In this regard, his position is similar to that of the father in Thompson insofar
as he is not sufficiently proximate to found a duty of care.

[66]        
In addition, as stated in Burnett, I find that the plaintiff’s
claim of negligent investigation is too speculative. There is nothing in the
pleadings to support a finding that, but for a negligent investigation, the
plaintiff would have not been harmed. Here the connection between the
investigation and the harm is too speculative to support a cause of action.
Likewise, the plaintiff’s claim that the negligent investigation of Mr. Cooke
aggravated or perpetuated the harm to him is also too speculative.

[67]        
 Counsel for the plaintiff submits that the plaintiff as an alleged
victim of Mr. Cooke is clearly “within the circle of people the police
would reasonably have in mind as a person potentially harmed by their actions”
as articulated by Saunders J.A. in Thompson. The weight of
authority, in particular Wellington, runs counter to that proposition.

[68]        
Therefore, absent limited exceptions, the police, including the RCMP, do
not generally owe a private duty of care to victims or potential victims with
regards to their investigations. They owe a duty to the public to carry out
proper criminal investigations. I do not see that duty abrogated in any way
because the alleged wrongdoer in this case is a member of the RCMP.

[69]        
While the motion to strike is a tool that should be used carefully so as
not to prematurely destroy legitimate claims, pleadings should be struck if
they reveal no cause of action.

[70]        
In this case, I conclude that the pleadings in the Notice with regards
to negligent investigation of Mr. Cooke by the RCMP do not reveal a cause
of action for the plaintiff, and are therefore struck.

Issue No. 2:
Do those portions of the plaintiff’s Notice relating to a breach of fiduciary
duty owed by the RCMP to the plaintiff disclose a reasonable cause of action?

Portions
of the Notice Relevant to Breach of Fiduciary Duty

[71]        
The plaintiff pleads that Mr. Cooke personally, the Hockey
Association and the RCMP each owe him a fiduciary duty and this duty was
breached. The plaintiff sets out his claim in Part 3 of the Notice.

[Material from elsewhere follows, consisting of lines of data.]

(* ===== verification/ConsumerRun.v ===== *)
(** * A consumer in a group

    The calls of Consumer.v against a group coordinator that gives fixed answers.
    [rebalance_resumes] is what a rebalance means to do; [rebalance_starves] and
    [poll_rebalance_race] are two ways in which a member keeps its partitions and never polls
    them again. *)

From S2P Require Import Prelude Keys Prog GroupCoord ClusterCoord ClientCodec ClientNet ClientWorld Producer Consumer.
Local Open Scope Z_scope.

Module ConsumerRun.
Import Keys ClusterCoord ClientNet ClientWorld Consumer.

#[global] Instance Consumer_laws : ObjectLaws Consumer.
Proof. constructor; by intros []. Qed.

Record gworld := { gw_obj : Consumer; gw_clock : Z }.

(** What the cluster answers. A rebalance makes each of these requests at most once. *)
Record answers_of := {
  an_nodes : list NodeDescriptor;
  an_parts : list PartitionInfo;
  an_join : rpc GroupCoord.JoinGroupResponse;
  an_committed : rpc (list (TopicPartition * Z));
  an_commit : rpc unit;
  an_heartbeat : rpc bool;
  an_fetch : rpc (list byte * Z);
  an_latest : rpc Z
}.

Definition handle (g : answers_of) X (e : netE Consumer X) : gworld -> X * gworld :=
  match e in netE _ X return gworld -> X * gworld with
  | Mem f => fun w => ((f (gw_obj w)).1, {| gw_obj := (f (gw_obj w)).2; gw_clock := gw_clock w |})
  | Now => fun w => (gw_clock w, w)
  | Sleep ns => fun w => (tt, {| gw_obj := gw_obj w; gw_clock := gw_clock w + ns |})
  | Done => fun w => (None, w)
  | Order entries => fun w => (entries, w)
  | CloseConn _ => fun w => (None, w)
  | RDescribeTopic _ _ => fun w => (inr (None, an_parts g), w)
  | RDescribeCluster _ => fun w => (inr (an_nodes g), w)
  | RFetch _ _ _ _ _ _ => fun w => (an_fetch g, w)
  | RGetOffsets _ _ _ _ => fun w => (an_latest g, w)
  | RJoinGroup _ _ _ _ _ _ => fun w => (an_join g, w)
  | RHeartbeat _ _ _ _ => fun w => (an_heartbeat g, w)
  | RLeaveGroup _ _ _ => fun w => (inr tt, w)
  | RCommitOffset _ _ _ _ _ => fun w => (an_commit g, w)
  | RFetchCommitted _ _ _ => fun w => (an_committed g, w)
  | RCreateTopic _ _ _ _ _ _ | RDeleteTopic _ _ | RListTopics _ | RAlterPartitions _ _ _ | RAlterRetention _ _ _ _
  | RListPartitions _ _ | RProduce _ _ _ _ _ => fun w => (inl (ErrNew "unimplemented"), w)
  end.

Definition set_gw (w : gworld) (c : Consumer) : gworld := {| gw_obj := c; gw_clock := gw_clock w |}.

#[export] Instance gworld_world g : World Consumer gworld (handle g).
Proof. unshelve refine {| obj := gw_obj; clock := gw_clock; upd := set_gw |}; try done. by intros []. Defined.

(** ** Seeking *)

Lemma seek_offsets tp off c tp' :
  fetchOffsets (seek tp off c) !! tp' = if decide (tp' = tp) then Some off else fetchOffsets c !! tp'.
Proof.
  cbn. destruct (decide (tp' = tp)) as [->|Hne]; [apply lookup_insert_eq|by apply lookup_insert_ne].
Qed.

(** Seeking leaves the membership alone. *)
Definition membership (c : Consumer) : list TopicPartition * string * Z * bool :=
  (assignedPartitions c, memberID c, generationID c, rebalancing c).
Lemma seek_membership {A} (f : A -> TopicPartition * Z) l c :
  membership (fold_left (fun c x => seek (f x).1 (f x).2 c) l c) = membership c.
Proof. revert c. induction l as [|x l IH]; intros c; cbn [fold_left]; [done|]. by rewrite IH. Qed.

Lemma seek_pool {A} (f : A -> TopicPartition * Z) l c :
  co_pool (fold_left (fun c x => seek (f x).1 (f x).2 c) l c) = co_pool c.
Proof. revert c. induction l as [|x l IH]; intros c; cbn [fold_left]; [done|]. by rewrite IH. Qed.

Lemma seek_coord {A} (f : A -> TopicPartition * Z) l c :
  coordAddr (fold_left (fun c x => seek (f x).1 (f x).2 c) l c) = coordAddr c.
Proof. revert c. induction l as [|x l IH]; intros c; cbn [fold_left]; [done|]. by rewrite IH. Qed.

Lemma seek_meta {A} (f : A -> TopicPartition * Z) l c :
  co_meta (fold_left (fun c x => seek (f x).1 (f x).2 c) l c) = co_meta c.
Proof. revert c. induction l as [|x l IH]; intros c; cbn [fold_left]; [done|]. by rewrite IH. Qed.

(** Seeking partitions that have no position yet appends them. *)
Lemma seek_fresh (pos : TopicPartition -> Z) tps c :
  NoDup tps -> (forall tp, tp ∈ tps -> fetchOffsets c !! tp = None) ->
  let c' := fold_left (fun c tp => seek tp (pos tp) c) tps c in
  soughtPartitions c' = soughtPartitions c ++ tps /\
  forall tp, fetchOffsets c' !! tp = if decide (tp ∈ tps) then Some (pos tp) else fetchOffsets c !! tp.
Proof.
  revert c. induction tps as [|tp tps IH]; intros c Hd Hn; cbn [fold_left].
  { split; [by rewrite app_nil_r|]. intros tp. by rewrite decide_False by (by intros ?%not_elem_of_nil). }
  apply NoDup_cons in Hd as [Hnin Hd]. destruct (IH (seek tp (pos tp) c) Hd) as [H1 H2].
  { intros tp' Hin. rewrite seek_offsets, decide_False by (by intros ->). apply Hn. by right. }
  split.
  - rewrite H1. cbn. rewrite Hn by (by left). by rewrite <- app_assoc.
  - intros tp'. rewrite H2, seek_offsets. destruct (decide (tp' ∈ tps)) as [Hin|Hn'].
    + by rewrite decide_True by (by right).
    + destruct (decide (tp' = tp)) as [->|Hne]; [by rewrite decide_True by (by left)|].
      rewrite decide_False; [done|]. by intros [?|?]%elem_of_cons.
Qed.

1.         The Plaintiff says that on the various occasions
the assaults upon him were committed by the Defendant, Donald Cooke, the said
Donald Cooke was reposed with authority, command, responsibilities, and control
over the Plaintiff tantamount to parental control and authority. This authority
was conferred by his status as an acting Assistant Coach employed by the
Abbotsford Hockey Association engaged in duties of his office. The Plaintiff
says that in the circumstances, the Defendant Donald Cooke, and his employer, the
Abbotsford Minor Hockey Association, were in a fiduciary relationship with the
Plaintiff.

2.         The Plaintiff says that the Defendant, Donald
Cooke, utilized his status as an assistant coach with the Abbotsford Minor
Hockey Association, and the authority, command, responsibilities and control
over the Plaintiff conferred by that status to groom, intimidate, influence or
otherwise compel the Plaintiff into submission to and/or compliance with the
assaults committed upon him.

3.         The Plaintiff says that the Defendant, the
Abbotsford Minor Hockey Association, failed to supervise and protect against
the intentional and unlawful acts of the Defendant, Donald Cooke, who was at
all material times, an employee and/or agent of the Defendant, the Abbotsford
Minor Hockey Association and as such the Defendant, the Abbotsford Minor Hockey
Association, was in breach of its fiduciary duty to the Plaintiff.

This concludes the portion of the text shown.